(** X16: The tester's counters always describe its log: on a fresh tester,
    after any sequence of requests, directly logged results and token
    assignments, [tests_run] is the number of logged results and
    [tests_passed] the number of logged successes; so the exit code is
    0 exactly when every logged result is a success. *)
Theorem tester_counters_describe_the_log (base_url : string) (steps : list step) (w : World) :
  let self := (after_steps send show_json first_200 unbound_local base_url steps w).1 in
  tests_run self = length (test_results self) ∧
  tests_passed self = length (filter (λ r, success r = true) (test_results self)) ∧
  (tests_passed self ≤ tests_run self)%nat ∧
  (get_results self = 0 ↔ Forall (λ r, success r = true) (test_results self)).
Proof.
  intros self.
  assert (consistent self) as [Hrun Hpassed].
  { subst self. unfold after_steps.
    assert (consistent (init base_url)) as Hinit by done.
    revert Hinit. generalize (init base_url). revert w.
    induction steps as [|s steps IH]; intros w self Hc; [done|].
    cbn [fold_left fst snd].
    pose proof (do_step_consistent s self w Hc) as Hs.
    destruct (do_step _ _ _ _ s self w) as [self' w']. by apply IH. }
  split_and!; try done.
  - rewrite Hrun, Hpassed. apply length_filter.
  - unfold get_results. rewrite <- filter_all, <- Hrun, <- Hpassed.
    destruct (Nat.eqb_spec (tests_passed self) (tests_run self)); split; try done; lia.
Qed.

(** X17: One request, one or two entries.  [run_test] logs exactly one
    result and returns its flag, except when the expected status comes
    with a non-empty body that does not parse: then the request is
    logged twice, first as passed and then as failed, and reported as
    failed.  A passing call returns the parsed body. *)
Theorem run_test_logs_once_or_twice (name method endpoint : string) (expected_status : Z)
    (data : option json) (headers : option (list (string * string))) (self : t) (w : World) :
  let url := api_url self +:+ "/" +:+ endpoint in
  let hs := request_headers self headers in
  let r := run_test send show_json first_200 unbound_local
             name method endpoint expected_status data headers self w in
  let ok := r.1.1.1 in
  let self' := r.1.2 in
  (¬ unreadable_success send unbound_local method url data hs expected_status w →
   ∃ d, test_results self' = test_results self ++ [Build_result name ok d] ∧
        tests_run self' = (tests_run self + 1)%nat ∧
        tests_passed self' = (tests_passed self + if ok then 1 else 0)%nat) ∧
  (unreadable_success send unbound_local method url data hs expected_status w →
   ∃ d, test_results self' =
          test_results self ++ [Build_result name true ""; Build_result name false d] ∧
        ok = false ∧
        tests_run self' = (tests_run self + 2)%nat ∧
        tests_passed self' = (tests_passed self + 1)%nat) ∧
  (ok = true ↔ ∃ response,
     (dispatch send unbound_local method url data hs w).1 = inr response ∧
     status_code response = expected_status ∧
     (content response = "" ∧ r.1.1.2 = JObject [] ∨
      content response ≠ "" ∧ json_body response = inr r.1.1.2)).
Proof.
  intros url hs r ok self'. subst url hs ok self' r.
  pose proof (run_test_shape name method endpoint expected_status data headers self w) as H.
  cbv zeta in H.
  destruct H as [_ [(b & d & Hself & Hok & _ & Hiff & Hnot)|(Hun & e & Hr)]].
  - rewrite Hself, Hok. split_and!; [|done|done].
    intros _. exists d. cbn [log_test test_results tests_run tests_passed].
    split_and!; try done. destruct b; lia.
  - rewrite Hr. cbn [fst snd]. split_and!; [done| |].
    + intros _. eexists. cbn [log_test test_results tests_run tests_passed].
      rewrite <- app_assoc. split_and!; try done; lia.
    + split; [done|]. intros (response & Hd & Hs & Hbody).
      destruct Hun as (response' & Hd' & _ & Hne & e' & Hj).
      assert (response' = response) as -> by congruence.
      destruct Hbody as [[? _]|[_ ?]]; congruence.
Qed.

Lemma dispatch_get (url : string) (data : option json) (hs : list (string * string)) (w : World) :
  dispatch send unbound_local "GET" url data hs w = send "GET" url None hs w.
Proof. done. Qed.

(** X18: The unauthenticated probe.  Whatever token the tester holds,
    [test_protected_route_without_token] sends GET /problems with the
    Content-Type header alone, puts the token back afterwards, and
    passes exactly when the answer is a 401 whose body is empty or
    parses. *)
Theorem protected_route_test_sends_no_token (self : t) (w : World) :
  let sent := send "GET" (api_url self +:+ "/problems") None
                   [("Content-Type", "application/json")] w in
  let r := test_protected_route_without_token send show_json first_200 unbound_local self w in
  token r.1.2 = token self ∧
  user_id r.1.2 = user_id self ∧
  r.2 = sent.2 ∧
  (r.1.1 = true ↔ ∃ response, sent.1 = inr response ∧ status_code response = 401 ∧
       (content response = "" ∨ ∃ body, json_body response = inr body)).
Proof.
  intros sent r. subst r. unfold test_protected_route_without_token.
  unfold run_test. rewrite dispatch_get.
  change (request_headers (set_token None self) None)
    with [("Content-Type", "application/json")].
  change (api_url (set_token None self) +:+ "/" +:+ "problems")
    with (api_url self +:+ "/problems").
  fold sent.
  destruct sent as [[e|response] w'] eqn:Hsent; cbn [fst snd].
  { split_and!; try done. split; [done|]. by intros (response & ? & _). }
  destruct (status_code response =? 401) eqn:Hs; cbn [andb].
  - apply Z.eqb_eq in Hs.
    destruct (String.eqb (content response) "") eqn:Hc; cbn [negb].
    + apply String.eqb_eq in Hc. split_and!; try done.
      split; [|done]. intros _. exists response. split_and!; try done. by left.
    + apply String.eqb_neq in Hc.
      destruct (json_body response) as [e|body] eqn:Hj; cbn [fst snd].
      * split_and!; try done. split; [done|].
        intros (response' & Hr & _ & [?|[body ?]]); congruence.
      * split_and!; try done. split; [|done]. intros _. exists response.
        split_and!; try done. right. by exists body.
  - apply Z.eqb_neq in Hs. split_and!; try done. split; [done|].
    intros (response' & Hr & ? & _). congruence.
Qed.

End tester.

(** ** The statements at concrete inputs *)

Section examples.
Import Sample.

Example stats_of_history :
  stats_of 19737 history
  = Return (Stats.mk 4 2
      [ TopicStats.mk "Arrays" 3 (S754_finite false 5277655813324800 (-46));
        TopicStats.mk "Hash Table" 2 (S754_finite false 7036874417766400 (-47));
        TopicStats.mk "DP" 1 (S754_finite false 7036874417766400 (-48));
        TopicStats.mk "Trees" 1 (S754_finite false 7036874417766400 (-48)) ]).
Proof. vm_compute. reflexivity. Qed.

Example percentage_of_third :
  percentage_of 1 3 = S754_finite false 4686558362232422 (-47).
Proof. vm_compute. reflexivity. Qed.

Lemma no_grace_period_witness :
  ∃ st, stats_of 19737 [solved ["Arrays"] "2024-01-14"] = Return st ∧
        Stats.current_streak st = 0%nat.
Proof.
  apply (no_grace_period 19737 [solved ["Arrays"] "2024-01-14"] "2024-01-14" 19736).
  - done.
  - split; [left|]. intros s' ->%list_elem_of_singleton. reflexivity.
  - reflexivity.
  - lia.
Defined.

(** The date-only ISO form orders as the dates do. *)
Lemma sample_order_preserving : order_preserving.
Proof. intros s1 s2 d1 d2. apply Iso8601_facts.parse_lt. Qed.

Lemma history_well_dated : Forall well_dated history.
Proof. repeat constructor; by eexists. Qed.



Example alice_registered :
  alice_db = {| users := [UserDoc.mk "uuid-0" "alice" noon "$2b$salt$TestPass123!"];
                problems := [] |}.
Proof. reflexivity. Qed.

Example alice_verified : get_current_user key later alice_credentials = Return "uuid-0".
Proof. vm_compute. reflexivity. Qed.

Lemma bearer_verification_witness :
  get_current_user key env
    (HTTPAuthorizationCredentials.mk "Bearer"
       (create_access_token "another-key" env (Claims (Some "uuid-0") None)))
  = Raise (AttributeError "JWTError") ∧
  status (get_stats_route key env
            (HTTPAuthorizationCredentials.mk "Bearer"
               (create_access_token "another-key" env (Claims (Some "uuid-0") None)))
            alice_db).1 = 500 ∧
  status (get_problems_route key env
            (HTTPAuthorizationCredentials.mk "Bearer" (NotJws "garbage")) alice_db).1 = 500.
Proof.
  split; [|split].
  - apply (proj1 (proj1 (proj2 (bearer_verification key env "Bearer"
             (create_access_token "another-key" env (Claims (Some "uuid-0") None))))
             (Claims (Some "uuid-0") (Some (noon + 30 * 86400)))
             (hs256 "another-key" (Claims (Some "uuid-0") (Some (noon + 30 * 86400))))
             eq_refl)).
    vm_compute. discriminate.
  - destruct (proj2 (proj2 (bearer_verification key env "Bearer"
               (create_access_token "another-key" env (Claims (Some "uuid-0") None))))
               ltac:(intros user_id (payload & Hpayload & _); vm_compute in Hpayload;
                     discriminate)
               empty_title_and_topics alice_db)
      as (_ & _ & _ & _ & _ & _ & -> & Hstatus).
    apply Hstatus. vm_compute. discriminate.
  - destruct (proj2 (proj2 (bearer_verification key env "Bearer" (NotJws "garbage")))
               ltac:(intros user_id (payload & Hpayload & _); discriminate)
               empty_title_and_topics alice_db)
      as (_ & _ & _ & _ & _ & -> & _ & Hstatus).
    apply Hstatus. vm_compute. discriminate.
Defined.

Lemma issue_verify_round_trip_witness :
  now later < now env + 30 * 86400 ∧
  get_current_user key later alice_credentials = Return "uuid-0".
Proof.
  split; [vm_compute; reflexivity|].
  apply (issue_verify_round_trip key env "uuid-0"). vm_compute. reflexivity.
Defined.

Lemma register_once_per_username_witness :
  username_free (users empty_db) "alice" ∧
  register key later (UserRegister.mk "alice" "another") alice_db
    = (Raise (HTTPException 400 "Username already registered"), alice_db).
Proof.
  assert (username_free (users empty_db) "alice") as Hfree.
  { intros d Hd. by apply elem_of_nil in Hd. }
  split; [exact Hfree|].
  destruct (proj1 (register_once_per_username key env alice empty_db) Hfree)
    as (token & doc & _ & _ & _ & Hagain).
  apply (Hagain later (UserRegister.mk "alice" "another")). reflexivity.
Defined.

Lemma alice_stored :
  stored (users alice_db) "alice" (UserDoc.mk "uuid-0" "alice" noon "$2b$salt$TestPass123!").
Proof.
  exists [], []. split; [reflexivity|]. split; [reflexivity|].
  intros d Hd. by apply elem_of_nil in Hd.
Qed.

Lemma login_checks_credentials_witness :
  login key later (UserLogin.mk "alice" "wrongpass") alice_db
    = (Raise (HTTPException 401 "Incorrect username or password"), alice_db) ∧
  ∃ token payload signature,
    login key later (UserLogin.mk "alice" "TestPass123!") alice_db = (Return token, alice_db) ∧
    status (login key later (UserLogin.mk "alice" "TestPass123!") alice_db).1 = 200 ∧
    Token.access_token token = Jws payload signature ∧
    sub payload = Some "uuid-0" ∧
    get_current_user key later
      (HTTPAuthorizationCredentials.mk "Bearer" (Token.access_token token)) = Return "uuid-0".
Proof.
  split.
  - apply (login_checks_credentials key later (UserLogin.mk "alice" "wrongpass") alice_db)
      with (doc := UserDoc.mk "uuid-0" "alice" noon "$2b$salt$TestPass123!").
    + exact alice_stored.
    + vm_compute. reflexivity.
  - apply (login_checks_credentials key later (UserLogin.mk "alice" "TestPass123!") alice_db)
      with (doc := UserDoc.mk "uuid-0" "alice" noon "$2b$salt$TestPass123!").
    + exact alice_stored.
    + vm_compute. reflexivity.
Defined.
:::
EXERCISE PROMPT
Lines that hold the word "true" are the ones to copy from the entries above.

ANSWER FOR THIS EXERCISE
  tests_passed self = length (filter (λ r, success r = true) (test_results self)) ∧
  (get_results self = 0 ↔ Forall (λ r, success r = true) (test_results self)).
          test_results self ++ [Build_result name true ""; Build_result name false d] ∧
  (ok = true ↔ ∃ response,
  (r.1.1 = true ↔ ∃ response, sent.1 = inr response ∧ status_code response = 401 ∧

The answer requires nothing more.